[[ Data for this task open ]]

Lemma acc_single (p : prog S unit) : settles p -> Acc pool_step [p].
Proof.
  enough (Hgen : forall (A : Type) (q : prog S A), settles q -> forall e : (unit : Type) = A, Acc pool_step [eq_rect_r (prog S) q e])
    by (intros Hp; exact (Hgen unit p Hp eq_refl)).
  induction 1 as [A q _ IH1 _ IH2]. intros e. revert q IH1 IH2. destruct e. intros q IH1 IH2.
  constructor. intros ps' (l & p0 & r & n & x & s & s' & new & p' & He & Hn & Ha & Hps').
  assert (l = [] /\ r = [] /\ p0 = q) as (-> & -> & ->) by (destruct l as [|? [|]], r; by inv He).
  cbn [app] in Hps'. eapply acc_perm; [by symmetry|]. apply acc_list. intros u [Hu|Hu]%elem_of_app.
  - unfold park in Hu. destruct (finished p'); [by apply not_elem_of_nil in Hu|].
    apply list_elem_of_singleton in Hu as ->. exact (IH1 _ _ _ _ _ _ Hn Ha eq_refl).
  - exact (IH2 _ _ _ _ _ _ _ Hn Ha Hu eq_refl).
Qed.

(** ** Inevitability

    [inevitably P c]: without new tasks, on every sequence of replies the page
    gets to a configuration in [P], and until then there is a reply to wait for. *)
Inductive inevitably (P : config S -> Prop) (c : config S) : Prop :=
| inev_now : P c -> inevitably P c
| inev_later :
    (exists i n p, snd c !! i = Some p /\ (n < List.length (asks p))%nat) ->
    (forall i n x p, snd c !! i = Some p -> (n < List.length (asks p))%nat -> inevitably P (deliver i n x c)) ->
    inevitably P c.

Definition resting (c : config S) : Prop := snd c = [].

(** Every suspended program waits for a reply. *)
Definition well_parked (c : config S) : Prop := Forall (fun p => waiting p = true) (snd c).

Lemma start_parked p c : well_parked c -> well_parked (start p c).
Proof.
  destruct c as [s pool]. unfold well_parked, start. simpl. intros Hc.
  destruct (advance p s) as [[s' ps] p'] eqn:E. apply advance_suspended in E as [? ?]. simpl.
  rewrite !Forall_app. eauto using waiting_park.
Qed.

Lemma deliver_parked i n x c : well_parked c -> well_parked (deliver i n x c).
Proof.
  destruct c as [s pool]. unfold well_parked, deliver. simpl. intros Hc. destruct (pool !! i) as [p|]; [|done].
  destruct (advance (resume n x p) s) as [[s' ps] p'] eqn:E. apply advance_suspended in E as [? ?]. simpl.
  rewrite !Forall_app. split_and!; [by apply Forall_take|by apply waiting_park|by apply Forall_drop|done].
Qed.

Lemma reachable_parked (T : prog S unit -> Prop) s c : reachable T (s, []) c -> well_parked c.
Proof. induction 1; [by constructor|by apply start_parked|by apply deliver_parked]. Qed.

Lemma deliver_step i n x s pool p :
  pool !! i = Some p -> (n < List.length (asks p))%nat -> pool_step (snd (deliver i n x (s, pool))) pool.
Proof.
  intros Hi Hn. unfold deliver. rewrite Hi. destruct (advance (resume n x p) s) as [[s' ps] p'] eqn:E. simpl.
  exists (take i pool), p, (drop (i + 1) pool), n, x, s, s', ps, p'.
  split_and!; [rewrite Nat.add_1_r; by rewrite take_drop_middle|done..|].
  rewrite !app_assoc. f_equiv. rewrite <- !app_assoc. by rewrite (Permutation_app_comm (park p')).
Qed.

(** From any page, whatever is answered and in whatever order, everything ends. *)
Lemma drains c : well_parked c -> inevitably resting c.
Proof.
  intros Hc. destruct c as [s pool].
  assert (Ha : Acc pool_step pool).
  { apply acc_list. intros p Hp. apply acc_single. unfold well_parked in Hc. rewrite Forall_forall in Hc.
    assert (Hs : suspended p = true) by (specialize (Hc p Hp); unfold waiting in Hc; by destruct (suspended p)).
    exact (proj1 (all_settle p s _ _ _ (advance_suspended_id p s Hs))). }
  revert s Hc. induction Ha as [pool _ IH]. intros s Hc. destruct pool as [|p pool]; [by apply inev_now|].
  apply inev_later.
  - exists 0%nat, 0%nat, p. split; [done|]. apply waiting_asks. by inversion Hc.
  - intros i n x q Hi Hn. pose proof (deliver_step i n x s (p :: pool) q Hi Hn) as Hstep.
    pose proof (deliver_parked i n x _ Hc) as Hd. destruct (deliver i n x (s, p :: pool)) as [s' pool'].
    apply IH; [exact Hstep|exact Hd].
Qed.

[[ Data for this task closed ]]
[[ Data for this task open ]]

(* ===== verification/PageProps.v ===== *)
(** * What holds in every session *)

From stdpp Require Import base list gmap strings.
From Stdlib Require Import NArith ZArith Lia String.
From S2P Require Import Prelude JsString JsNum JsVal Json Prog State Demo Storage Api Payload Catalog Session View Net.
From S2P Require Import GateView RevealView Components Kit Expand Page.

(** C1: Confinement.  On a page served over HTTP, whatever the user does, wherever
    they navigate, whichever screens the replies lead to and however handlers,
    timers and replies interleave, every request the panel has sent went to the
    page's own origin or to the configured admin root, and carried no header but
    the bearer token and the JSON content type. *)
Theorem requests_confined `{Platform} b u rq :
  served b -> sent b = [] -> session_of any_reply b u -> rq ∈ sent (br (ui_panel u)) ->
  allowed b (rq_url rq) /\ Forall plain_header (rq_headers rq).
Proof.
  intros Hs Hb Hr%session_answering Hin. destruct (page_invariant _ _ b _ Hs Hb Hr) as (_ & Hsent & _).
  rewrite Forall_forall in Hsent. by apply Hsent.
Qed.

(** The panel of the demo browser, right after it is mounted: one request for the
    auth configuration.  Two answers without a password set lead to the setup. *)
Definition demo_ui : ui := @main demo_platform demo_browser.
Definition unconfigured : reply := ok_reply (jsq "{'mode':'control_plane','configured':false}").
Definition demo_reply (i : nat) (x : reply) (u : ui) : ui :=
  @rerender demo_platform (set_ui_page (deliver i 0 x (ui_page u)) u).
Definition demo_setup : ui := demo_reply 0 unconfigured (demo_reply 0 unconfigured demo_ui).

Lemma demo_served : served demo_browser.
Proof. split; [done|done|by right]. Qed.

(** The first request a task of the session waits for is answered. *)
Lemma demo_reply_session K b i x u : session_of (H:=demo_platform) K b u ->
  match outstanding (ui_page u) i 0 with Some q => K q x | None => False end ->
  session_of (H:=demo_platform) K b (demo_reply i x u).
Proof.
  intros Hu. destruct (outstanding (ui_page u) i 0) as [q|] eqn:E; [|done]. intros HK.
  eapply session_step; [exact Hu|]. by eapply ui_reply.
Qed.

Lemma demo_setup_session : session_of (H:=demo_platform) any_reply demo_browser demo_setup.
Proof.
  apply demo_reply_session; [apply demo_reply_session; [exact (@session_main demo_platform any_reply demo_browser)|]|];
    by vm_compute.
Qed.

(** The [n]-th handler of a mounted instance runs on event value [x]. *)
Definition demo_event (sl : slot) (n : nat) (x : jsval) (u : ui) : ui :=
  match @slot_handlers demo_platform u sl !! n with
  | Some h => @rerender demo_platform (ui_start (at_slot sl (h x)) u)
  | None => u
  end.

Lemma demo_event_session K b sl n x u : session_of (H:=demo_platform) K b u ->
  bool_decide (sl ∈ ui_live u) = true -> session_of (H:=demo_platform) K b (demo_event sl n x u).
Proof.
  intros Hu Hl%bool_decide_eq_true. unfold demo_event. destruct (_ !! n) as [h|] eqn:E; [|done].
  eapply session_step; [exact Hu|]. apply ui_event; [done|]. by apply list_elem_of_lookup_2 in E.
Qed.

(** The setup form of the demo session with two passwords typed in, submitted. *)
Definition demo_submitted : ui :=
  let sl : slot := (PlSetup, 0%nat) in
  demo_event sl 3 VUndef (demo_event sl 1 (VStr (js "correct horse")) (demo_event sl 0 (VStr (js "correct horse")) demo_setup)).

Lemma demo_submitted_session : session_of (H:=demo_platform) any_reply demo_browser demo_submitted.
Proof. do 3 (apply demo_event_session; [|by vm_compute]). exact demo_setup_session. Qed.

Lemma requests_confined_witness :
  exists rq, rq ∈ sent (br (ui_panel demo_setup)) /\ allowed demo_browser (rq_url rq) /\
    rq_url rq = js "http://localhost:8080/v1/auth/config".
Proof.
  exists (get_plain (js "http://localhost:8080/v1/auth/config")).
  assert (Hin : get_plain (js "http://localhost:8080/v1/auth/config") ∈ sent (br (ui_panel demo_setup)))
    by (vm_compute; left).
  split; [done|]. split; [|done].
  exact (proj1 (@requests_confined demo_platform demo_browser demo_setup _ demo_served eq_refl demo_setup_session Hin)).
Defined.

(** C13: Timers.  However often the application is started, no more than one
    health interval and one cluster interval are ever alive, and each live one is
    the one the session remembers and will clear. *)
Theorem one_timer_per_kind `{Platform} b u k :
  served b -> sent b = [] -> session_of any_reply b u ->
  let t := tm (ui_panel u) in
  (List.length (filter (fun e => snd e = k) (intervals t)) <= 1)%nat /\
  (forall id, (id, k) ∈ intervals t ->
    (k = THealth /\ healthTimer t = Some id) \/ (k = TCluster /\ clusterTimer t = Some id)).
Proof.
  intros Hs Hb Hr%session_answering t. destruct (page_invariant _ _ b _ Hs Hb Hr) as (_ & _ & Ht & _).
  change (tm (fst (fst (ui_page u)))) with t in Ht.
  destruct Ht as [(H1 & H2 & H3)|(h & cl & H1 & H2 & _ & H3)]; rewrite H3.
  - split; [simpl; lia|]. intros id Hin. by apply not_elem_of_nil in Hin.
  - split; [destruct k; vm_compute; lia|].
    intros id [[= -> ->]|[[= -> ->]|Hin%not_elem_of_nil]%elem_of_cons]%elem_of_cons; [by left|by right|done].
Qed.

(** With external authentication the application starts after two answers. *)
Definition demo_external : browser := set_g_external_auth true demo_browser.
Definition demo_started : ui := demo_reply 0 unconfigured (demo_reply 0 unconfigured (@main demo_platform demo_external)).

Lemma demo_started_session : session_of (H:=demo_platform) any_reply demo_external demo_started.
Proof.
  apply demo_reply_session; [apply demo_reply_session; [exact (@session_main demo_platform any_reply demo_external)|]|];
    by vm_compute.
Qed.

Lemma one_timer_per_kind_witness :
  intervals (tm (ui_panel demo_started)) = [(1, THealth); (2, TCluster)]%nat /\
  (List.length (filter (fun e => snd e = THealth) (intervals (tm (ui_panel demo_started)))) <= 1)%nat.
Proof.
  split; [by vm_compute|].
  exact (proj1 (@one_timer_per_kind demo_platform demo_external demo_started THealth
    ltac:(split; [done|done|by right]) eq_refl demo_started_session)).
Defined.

[[ Data for this task closed ]]
[[ Data for this task open ]]

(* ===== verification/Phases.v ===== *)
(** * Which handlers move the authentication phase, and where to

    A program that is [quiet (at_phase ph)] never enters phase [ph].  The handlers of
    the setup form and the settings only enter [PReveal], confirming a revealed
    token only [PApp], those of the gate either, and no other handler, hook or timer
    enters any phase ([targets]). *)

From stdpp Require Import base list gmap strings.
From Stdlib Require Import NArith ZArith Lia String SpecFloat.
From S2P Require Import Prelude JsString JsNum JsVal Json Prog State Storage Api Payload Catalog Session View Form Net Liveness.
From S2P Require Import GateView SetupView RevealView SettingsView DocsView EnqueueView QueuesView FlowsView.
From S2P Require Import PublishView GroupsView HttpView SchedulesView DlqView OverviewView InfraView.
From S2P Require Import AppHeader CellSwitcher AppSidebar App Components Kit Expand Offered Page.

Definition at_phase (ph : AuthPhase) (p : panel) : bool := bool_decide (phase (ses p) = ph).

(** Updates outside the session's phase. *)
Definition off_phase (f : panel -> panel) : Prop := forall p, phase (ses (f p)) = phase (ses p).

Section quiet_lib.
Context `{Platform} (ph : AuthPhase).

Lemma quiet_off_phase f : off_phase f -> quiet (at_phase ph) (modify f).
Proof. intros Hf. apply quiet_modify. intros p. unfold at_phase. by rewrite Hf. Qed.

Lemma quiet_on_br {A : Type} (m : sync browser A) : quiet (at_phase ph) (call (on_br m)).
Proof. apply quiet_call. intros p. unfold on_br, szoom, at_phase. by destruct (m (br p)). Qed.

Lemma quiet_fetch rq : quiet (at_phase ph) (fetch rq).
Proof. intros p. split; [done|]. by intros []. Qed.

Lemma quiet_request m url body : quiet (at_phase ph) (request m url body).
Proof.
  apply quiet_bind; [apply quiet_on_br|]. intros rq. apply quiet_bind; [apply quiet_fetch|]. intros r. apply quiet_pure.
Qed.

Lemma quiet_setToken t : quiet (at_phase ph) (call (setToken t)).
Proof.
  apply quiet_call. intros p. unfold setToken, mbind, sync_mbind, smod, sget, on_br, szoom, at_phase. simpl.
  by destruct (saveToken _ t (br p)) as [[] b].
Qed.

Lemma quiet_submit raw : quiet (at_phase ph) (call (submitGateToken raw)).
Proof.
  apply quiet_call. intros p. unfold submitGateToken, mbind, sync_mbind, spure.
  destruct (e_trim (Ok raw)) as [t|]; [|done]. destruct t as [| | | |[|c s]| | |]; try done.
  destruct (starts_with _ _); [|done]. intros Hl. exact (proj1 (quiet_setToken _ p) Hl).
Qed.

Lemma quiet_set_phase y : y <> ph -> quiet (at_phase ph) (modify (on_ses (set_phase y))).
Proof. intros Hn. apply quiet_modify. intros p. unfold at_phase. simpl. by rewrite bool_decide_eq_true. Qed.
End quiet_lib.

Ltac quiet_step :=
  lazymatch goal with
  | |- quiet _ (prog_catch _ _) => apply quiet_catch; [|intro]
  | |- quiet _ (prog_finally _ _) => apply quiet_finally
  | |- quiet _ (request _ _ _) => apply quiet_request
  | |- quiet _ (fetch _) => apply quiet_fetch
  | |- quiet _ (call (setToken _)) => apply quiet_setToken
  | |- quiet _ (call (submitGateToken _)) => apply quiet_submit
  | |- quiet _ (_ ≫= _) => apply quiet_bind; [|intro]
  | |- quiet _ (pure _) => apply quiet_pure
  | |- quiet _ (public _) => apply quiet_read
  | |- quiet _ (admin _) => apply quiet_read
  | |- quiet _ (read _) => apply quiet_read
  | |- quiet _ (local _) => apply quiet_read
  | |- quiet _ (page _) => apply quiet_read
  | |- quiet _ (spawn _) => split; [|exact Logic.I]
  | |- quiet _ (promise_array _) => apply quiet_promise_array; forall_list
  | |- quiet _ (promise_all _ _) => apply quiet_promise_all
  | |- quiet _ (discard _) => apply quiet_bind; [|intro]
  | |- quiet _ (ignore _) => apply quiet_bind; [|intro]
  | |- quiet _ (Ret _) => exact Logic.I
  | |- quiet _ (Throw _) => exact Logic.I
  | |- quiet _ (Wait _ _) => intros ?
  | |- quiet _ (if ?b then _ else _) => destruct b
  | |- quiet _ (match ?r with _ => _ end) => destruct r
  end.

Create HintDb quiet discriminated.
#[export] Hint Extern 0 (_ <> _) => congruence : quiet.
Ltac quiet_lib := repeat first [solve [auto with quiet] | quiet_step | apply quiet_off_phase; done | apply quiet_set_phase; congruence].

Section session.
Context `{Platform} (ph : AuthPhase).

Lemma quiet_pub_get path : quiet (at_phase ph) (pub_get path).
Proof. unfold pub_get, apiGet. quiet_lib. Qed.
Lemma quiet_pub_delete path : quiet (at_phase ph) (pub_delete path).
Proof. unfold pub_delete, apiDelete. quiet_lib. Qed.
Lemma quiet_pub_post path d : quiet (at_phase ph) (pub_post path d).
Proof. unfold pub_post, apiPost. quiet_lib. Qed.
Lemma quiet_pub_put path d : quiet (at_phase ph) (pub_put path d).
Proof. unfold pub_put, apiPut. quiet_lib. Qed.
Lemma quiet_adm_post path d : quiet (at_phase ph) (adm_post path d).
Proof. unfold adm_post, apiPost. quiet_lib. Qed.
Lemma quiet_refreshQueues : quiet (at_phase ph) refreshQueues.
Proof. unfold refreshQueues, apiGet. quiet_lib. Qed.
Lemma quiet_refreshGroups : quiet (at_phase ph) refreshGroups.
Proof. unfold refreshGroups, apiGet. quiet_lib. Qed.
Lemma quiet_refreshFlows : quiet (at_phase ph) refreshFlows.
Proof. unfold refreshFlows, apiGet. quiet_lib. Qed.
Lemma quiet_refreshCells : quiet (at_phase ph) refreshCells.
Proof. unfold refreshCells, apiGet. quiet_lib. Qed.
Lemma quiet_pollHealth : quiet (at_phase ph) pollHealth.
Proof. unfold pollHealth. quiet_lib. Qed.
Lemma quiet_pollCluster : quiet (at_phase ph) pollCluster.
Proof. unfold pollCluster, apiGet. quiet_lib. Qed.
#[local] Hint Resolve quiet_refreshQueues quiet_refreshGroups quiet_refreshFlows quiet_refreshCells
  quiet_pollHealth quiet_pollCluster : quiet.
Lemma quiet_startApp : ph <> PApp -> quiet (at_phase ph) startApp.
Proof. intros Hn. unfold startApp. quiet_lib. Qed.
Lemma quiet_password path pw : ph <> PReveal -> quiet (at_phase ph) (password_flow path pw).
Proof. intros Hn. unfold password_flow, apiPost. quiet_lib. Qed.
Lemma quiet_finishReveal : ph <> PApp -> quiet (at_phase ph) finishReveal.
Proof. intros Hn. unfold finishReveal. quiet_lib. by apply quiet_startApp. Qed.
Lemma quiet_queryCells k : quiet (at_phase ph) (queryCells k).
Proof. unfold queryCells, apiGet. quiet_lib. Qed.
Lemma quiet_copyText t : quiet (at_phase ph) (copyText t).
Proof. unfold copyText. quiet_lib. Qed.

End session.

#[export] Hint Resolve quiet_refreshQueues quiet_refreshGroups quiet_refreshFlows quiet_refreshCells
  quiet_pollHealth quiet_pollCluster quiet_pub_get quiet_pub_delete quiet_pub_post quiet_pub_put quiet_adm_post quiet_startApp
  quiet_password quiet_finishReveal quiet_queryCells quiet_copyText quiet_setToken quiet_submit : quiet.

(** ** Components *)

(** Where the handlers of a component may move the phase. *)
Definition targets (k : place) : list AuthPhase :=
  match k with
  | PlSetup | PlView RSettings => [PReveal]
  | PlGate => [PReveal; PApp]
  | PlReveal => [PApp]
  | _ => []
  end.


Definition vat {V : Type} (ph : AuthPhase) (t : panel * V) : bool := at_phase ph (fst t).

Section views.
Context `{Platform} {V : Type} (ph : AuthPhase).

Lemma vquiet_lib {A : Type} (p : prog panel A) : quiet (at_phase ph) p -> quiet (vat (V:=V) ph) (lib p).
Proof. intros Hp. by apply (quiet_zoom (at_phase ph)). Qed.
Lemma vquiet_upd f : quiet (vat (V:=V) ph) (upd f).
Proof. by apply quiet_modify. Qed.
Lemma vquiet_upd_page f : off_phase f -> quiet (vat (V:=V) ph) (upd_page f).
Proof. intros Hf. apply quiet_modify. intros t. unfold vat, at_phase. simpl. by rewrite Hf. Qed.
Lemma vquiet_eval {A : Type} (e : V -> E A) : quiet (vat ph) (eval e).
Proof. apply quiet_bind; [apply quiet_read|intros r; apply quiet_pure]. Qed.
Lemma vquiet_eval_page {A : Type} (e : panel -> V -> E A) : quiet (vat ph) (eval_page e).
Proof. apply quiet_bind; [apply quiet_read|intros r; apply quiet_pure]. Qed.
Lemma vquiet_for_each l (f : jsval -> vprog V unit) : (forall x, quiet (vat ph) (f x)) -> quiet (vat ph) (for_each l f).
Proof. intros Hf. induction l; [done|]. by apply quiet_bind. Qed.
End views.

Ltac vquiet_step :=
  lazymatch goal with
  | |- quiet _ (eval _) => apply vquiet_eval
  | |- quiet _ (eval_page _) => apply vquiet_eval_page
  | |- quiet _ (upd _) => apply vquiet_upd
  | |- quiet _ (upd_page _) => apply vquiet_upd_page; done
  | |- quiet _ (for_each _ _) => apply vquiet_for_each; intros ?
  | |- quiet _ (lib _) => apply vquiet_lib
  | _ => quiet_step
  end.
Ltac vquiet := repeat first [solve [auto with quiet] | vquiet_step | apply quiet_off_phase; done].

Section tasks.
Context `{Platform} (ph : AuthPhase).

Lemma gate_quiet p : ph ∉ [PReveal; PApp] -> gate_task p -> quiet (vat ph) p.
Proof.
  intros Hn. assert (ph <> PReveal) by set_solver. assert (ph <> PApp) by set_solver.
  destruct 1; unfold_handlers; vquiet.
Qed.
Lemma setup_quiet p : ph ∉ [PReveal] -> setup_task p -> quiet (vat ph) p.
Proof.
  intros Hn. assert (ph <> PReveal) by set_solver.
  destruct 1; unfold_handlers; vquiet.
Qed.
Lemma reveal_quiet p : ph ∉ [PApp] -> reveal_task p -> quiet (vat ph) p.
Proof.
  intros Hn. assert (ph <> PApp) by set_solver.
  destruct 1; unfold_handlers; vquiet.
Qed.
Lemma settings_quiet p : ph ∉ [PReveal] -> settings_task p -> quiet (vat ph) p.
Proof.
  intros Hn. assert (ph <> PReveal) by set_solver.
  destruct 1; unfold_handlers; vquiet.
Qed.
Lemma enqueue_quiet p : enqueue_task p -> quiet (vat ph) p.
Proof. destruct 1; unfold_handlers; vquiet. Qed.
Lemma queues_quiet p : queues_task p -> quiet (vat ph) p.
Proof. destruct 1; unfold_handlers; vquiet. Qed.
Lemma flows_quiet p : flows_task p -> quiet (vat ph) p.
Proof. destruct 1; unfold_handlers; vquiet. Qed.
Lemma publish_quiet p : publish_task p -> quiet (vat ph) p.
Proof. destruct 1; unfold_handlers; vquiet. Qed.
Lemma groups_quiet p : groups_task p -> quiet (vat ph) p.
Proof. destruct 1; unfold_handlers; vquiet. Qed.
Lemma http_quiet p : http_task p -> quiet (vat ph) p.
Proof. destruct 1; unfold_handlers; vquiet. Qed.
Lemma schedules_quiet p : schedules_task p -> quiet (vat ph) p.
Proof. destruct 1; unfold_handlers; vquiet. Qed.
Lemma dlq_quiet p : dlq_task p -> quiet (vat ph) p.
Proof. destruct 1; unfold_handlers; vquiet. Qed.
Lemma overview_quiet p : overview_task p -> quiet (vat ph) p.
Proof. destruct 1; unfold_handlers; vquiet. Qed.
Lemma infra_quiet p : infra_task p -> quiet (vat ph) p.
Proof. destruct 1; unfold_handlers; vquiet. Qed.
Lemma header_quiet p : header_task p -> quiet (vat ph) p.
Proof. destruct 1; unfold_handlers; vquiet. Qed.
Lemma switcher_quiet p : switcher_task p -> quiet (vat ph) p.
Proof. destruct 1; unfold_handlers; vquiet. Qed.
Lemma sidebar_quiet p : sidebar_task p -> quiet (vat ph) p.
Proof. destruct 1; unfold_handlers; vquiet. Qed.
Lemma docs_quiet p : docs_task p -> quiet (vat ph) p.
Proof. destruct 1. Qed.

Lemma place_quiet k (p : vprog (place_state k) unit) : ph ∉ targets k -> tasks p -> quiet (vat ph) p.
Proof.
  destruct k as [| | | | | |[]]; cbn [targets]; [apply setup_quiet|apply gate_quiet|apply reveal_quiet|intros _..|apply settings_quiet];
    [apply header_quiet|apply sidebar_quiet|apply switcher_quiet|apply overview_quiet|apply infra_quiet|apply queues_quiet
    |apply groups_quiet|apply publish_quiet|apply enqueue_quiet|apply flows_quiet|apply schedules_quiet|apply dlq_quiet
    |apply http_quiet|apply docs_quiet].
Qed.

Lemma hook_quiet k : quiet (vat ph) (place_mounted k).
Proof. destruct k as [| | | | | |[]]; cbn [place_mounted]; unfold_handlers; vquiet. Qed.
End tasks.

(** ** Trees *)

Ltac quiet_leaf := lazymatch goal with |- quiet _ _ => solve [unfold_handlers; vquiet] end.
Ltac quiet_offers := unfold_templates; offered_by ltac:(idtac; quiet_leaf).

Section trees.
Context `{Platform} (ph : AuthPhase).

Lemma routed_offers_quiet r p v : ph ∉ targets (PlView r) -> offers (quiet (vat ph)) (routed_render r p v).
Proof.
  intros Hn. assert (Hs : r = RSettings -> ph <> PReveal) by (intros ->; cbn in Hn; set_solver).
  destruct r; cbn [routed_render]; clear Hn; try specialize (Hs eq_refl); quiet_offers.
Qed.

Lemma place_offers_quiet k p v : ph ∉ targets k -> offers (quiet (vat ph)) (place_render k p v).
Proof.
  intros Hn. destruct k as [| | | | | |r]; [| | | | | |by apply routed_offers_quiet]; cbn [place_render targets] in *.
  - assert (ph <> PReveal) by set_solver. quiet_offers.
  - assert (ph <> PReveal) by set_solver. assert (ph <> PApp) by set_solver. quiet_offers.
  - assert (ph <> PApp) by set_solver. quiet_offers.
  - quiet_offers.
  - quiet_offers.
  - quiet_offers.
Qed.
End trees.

[[ Data for this task closed ]]

How many of the lines above hold the word "GateView"? Give only that number.

Task answer: 2